What are hospital systems supposed to do if insurers refuse to play fair?
As of February 1, Blue Cross Blue Shield of Arizona (BCBSAZ) is out of network with San Francisco-based Dignity Health’s Arizona locations.
The reason for the split?
None other than reimbursement rates.
Dignity Health said in a statement that its physicians and hospitals “rely on fair contracts to help us cover normal increases in the cost of providing high-quality care.”
Dr. Anthony Torres, the CEO of Yavapai Regional Medical Center within the Dignity Health hospital network, said the non-profit hospital was asking for an increase that was under the rate of inflation for its costs, which are higher than average because it takes more money to recruit and retain doctors in the rural area.
Dr. Torres isn’t wrong. An increasing number of doctors prefer larger, metropolitan regions, which inherently disadvantages rural areas by limiting the pool of candidates available for recruitment, according to the New England Journal of Medicine Career Center.
What’s worse, Dignity Health reports that BCBSAZ is refusing to pay millions of dollars in outstanding claims — meaning that doctors have already provided this care to patients and are not being reimbursed for it.

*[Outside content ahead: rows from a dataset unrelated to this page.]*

(* ===== verification/Metrics.v ===== *)
(** pkg/metrics/prometheus.go, the sink of the server's metrics, and the labels
    metrics.go gives what the server reports.

    The Prometheus library is a parameter, with what it documents of its vectors as
    laws.  A sample is a whole number: a float counts them exactly up to 2^53.  The
    durations of the shortest-path computations are not modelled, only how many were
    observed. *)

From stdpp Require Import strings.
From S2P Require Import Prelude.
From S2P Require Import Ids.
From S2P Require Import Circuit.
From S2P Require Import Restart.
From S2P Require Import Server.
From S2P Require Import Rib.
From S2P Require Import EndX.
From S2P Require Import Loop.
From S2P Require Import Mutate.
From S2P Require Import Text.
From S2P Require Import Query.
Local Open Scope Z_scope.

(** ** The vectors *)

(** [Prometheus]: its fields. *)
Inductive metric : Set :=
  | adjTransitions | spfDuration | lsdbSize | floodTx | floodDrops | fibPendingGauge | pduRx | pduDrops | adjacencies | adjSuppressed
  | restartRequests | routesGauge | fibErrors | eventQueue | pduTxErrors | pduRxErrors | configReloads | configUnapplied | lifetimeFloors
  | lifetimeCorrupt | subTLVRefused | interLevel.

#[export] Instance metric_eq_dec : EqDecision metric.
Proof. solve_decision. Defined.

(** [NewPrometheus]: the labels of each. *)
Definition labels (m : metric) : list string :=
  match m with
  | adjTransitions => ["circuit"; "level"; "state"]
  | spfDuration | lsdbSize => ["level"]
  | floodTx | pduRxErrors | lifetimeFloors | lifetimeCorrupt | subTLVRefused => ["circuit"]
  | floodDrops | pduDrops | pduTxErrors => ["circuit"; "reason"]
  | pduRx => ["circuit"; "type"]
  | adjacencies | adjSuppressed => ["circuit"; "level"]
  | restartRequests => ["circuit"; "outcome"]
  | routesGauge => ["level"; "algorithm"]
  | fibErrors => ["op"]
  | configReloads => ["outcome"]
  | interLevel => ["direction"]
  | fibPendingGauge | eventQueue | configUnapplied => []
  end%string.

(** The value of a label among the values of a series. *)
Fixpoint label_value (ls : list string) (vs : list bytes) (l : string) : option bytes :=
  match ls, vs with
  | x :: ls, v :: vs => if bool_decide (x = l) then Some v else label_value ls vs l
  | _, _ => None
  end.

(** The library: a series by its label values, and what a registry exposes. *)
Class Vectors (V : Type) := {
  sample : V -> metric -> list bytes -> option Z;
  Inc : metric -> list bytes -> V -> V;
  SetTo : metric -> list bytes -> Z -> V -> V;
  DeletePartialMatch : metric -> string -> bytes -> V -> V
}.

(** WithLabelValues makes a series that is not there, at zero; DeletePartialMatch
    removes those whose labels hold the value. *)
Class VectorLaws (V : Type) `{Vectors V} : Prop := {
  sample_Inc v m vs m' vs' :
    sample (Inc m vs v) m' vs' = if decide (m = m' /\ vs = vs') then Some (default 0 (sample v m' vs') + 1) else sample v m' vs';
  sample_SetTo v m vs n m' vs' : sample (SetTo m vs n v) m' vs' = if decide (m = m' /\ vs = vs') then Some n else sample v m' vs';
  sample_Delete v m l x m' vs' :
    sample (DeletePartialMatch m l x v) m' vs' =
      if decide (m = m' /\ label_value (labels m') vs' l = Some x) then None else sample v m' vs'
}.

(** ** The calls *)

(** [Metrics], without its clock. *)
Inductive mcall : Set :=
  | CallAdjacencyTransition (circuit level state : bytes)
  | CallSPFRun (level : bytes)
  | CallLSDBSize (level : bytes) (n : Z)
  | CallFloodTx (circuit : bytes)
  | CallFloodDrop (circuit reason : bytes)
  | CallFIBPending (n : Z)
  | CallPDURx (circuit pduType : bytes)
  | CallPDUDrop (circuit reason : bytes)
  | CallAdjacencyCount (circuit level : bytes) (n : Z)
  | CallAdjacencySuppressed (circuit level : bytes) (n : Z)
  | CallRestartRequest (circuit outcome : bytes)
  | CallRouteCount (level algo : bytes) (n : Z)
  | CallFIBError (op : bytes)
  | CallEventQueueDepth (n : Z)
  | CallPDUTxError (circuit reason : bytes)
  | CallPDURxError (circuit : bytes)
  | CallConfigReload (outcome : bytes)
  | CallConfigReloadUnapplied (n : Z)
  | CallLSPLifetimeFloored (circuit : bytes)
  | CallLSPLifetimeCorrupt (circuit : bytes)
  | CallSubTLVRefused (circuit : bytes)
  | CallInterLevelPrefixes (direction : bytes) (n : Z)
  | CallForgetCircuit (circuit : bytes).
(* ===== verification/Watch.v ===== *)
(** pkg/server/watch.go: subscriptions to the protocol's changes, and the loop with
    its subscribers.

    A subscription is known by a number, drawn when it is made: the pointer of the
    source.  The channel of a subscriber is the queue of what it has not received;
    the subscriber itself runs apart from the loop and takes events when it likes. *)

From stdpp Require Import sorting strings.
From S2P Require Import Prelude.
From S2P Require Import Netip.
From S2P Require Import Ids.
From S2P Require Import Auth.
From S2P Require Import Lsdb.
From S2P Require Import Circuit.
From S2P Require Import Restart.
From S2P Require Import Server.
From S2P Require Import Tent.
From S2P Require Import Rib.
From S2P Require Import EndX.
From S2P Require Import NodeLsp.
From S2P Require Import Loop.
From S2P Require Import Mutate.
From S2P Require Import Serve.
From S2P Require Import Query.
Local Open Scope Z_scope.

Definition watcherBuffer : nat := 64.

(** [Event]: one of the two is set. *)
Inductive Event : Type :=
  | AdjacencyChange (info : AdjacencyInfo)
  | RouteChange (r : RouteInfo) (withdrawn : bool).

(** [watcher] and [Subscription]. *)
Record Subscription : Type := mkSubscription { Initial : list Event; ch : list Event; closed : bool; lagged : bool }.

(** The subscriptions ever made, and [s.watchers]. *)
Record Hub : Type := mkHub { subs : gmap nat Subscription; watchers : gset nat; drawn : nat }.
Definition no_subscribers : Hub := mkHub ∅ ∅ 0.

Definition watched_by (h : Hub) : bool := negb (size (watchers h) =? 0)%nat.

(** [dropWatcher], with what it is dropped for. *)
Definition dropWatcher (h : Hub) (k : nat) (lag : bool) : Hub :=
  match subs h !! k with
  | Some w =>
      if closed w then h
      else mkHub (<[k := mkSubscription (Initial w) (ch w) true (lagged w || lag)]> (subs h)) (watchers h ∖ {[ k ]}) (drawn h)
  | None => h
  end.

(** [emit] for one watcher: its channel takes the event, or it is dropped. *)
Definition emit_to (ev : Event) (h : Hub) (k : nat) : Hub :=
  match subs h !! k with
  | Some w =>
      if (length (ch w) <? watcherBuffer)%nat
      then mkHub (<[k := mkSubscription (Initial w) (ch w ++ [ev]) (closed w) (lagged w)]> (subs h)) (watchers h) (drawn h)
      else dropWatcher h k true
  | None => h
  end.

(** [emit], the watchers in the order the map gives them. *)
Definition emit_event (order : gset nat -> list nat) (h : Hub) (ev : Event) : Hub := fold_left (emit_to ev) (order (watchers h)) h.

(** [closeWatchers]. *)
Definition closeWatchers (order : gset nat -> list nat) (h : Hub) : Hub :=
  fold_left (fun h k => dropWatcher h k false) (order (watchers h)) h.

(** ** Snapshots *)

Definition info_sorted (a b : AdjacencyInfo) : Prop :=
  match String.compare (ai_Interface a) (ai_Interface b) with
  | Lt => True
  | Gt => False
  | Eq => match level_bit (ai_Level a) ?= level_bit (ai_Level b) with
          | Lt => True
          | Gt => False
          | Eq => bytes_compare (ai_SystemID a) (ai_SystemID b) <> Gt
          end
  end.
#[export] Instance info_sorted_dec (a b : AdjacencyInfo) : Decision (info_sorted a b).
Proof. unfold info_sorted. repeat case_match; apply _. Defined.

Definition route_sorted (a b : RouteInfo) : Prop := prefix_le (RI_Prefix a) (RI_Prefix b).
#[export] Instance route_sorted_dec (a b : RouteInfo) : Decision (route_sorted a b).
Proof. unfold route_sorted. apply _. Defined.

Definition initialEvents (adjs : list AdjacencyInfo) (routes : list RouteInfo) : list Event :=
  map AdjacencyChange (merge_sort info_sorted adjs) ++ map (fun r => RouteChange r false) (merge_sort route_sorted routes).

Section Watch.
Context {F : Type} `{FIB F} {T : Type} `{TentativeSet T}.
Context (hmac : AuthAlgorithm -> bytes -> bytes -> bytes).
Context (watcher_order : gset nat -> list nat).

(** The orders in which a snapshot visits the maps it copies. *)
Record glance : Type := mkGlance {
  db_levels : list Level;
  db_visits : visits;
  adj_visits : nat -> Level -> list (SystemID * adjacency);
  rib_visits : gmap Prefix RouteInfo -> list (Prefix * RouteInfo)
}.

Definition snapshotState (n : Node F) (g : glance) (now : Z) : list AdjacencyInfo * list RouteInfo :=
  (ListAdjacencies (core n) (db_levels g) (db_visits g) (adj_visits g) now, ListRoutes n (rib_visits g)).

(** ** The loop with its subscribers *)

(** What the effects of a turn report: the routes are computed after everything
    else of the turn. *)
Definition adjacency_events (es : list effect) : list Event :=
  omap (fun e => match e with AdjacencyEvent i => Some (AdjacencyChange i) | _ => None end) es.
Definition route_events (es : list rib_effect) : list Event :=
  omap (fun e => match e with RouteEvent r w => Some (RouteChange r w) | _ => None end) es.
Definition since {A} (l l' : list A) : list A := drop (length l) l'.
Definition reported (n n' : Node F) : list Event :=
  since (adjacency_events (trace (core n))) (adjacency_events (trace (core n'))) ++
  since (route_events (rib_trace (routing n))) (route_events (rib_trace (routing n'))).

(** The loop, its subscriptions, what each subscriber has received, and whether the
    server has stopped. *)
Record System : Type := mkSystem { loop : Loop (F := F); hub : Hub; received : gmap nat (list Event); stopped : bool }.

Definition with_watch (x : Loop (F := F)) (h : Hub) : Loop :=
  mkLoop (set_core (node x) (set_watched (core (node x)) (watched_by h))) (holding x).

(** What the loop takes up: its own arms, the management operations that are about
    subscriptions, and the end of its context. *)
Inductive loop_event : Type :=
  | Turning (o : Oracle) (a : arm) (t : moment)
  | Subscribing (o : Oracle) (t : moment) (g : glance)
  | Unsubscribing (o : Oracle) (t : moment) (k : nat)
  | Stopping (o : Oracle) (t : moment).

(** The steps of the loop and its subscribers; [takes i] are the receives before the
    [i]-th event the loop reports. *)
Inductive act : Type :=
  | Looping (c : loop_event) (takes : nat -> list nat)
  | Receiving (k : nat).

Definition Subscribe (n : Node F) (h : Hub) (g : glance) (now : Z) : Hub :=
  let '(adjs, routes) := snapshotState n g now in
  mkHub (<[drawn h := mkSubscription (initialEvents adjs routes) [] false false]> (subs h)) ({[ drawn h ]} ∪ watchers h) (S (drawn h)).

(** A subscriber takes the next event; with none in its channel it waits, or finds
    it closed. *)
Definition receive (y : System) (k : nat) : System :=
  match subs (hub y) !! k with
  | Some w =>
      match ch w with
      | ev :: rest =>
          mkSystem (loop y) (mkHub (<[k := mkSubscription (Initial w) rest (closed w) (lagged w)]> (subs (hub y))) (watchers (hub y)) (drawn (hub y)))
            (<[k := default [] (received y !! k) ++ [ev]]> (received y)) (stopped y)
      | [] => y
      end
  | None => y
  end.

(** What an arm reports, with the receives in between. *)
Definition report (takes : nat -> list nat) (y : System) (kev : nat * Event) : System :=
  let y := fold_left receive (takes kev.1) y in
  mkSystem (loop y) (emit_event watcher_order (hub y) kev.2) (received y) (stopped y).

Definition deliver (takes : nat -> list nat) (y : System) (x' : Loop (F := F)) : System :=
  fold_left (report takes) (imap pair (reported (node (loop y)) (node x'))) (mkSystem x' (hub y) (received y) (stopped y)).

(** The loop with the subscriptions it reports to, and the loop after what it takes
    up. *)
Definition take_up (y : System) (c : loop_event) : outcome (System * Loop (F := F)) :=
  let at_hub h := mkSystem (with_watch (loop y) h) h (received y) (stopped y) in
  match c with
  | Turning o a t =>
      let y := at_hub (hub y) in
      x ← turn (T := T) hmac o (loop y) a t; mret (y, x)
  | Subscribing o t g =>
      let y := at_hub (Subscribe (node (loop y)) (hub y) g (at_event t)) in
      x ← settle (T := T) hmac o (loop y) t; mret (y, x)
  | Unsubscribing o t k =>
      let y := at_hub (dropWatcher (hub y) k false) in
      x ← settle (T := T) hmac o (loop y) t; mret (y, x)
  | Stopping o t =>
      let y := at_hub (hub y) in
      n ← shutdown hmac o (node (loop y)) (at_event t); mret (y, mkLoop n (holding (loop y)))
  end.

(** What [shutdown] leaves of the subscriptions; nothing else of [c] touches them. *)
Definition stop_after (c : loop_event) (y : System) : System :=
  match c with
  | Stopping _ _ => mkSystem (loop y) (closeWatchers watcher_order (hub y)) (received y) true
  | _ => y
  end.

(** A server that has stopped takes nothing up: [mgmtOperation] answers
    ErrServerStopped.  Its subscribers still take what their channels hold. *)
Definition proceed (y : System) (c : act) : outcome System :=
  match c with
  | Looping c takes =>
      if stopped y then mret y
      else '(y, x) ← take_up y c; mret (stop_after c (deliver takes y x))
  | Receiving k => mret (receive y k)
  end.

Fixpoint proceed_all (y : System) (acts : list act) : outcome System :=
  match acts with [] => mret y | c :: acts => y ← proceed y c; proceed_all y acts end.
End Watch.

This is yet another example of insurers playing hardball. It’s also an example of insurers’ blatant disregard for the plight of hospitals. Due to record-setting inflation and a challenging recruitment environment for rural hospitals, operating expenses have significantly increased for health systems like Dignity Health — and others nationwide. Now more than ever, reimbursement is crucial as it guarantees that providers receive payment for the services they render, enabling them to continue providing healthcare services to patients.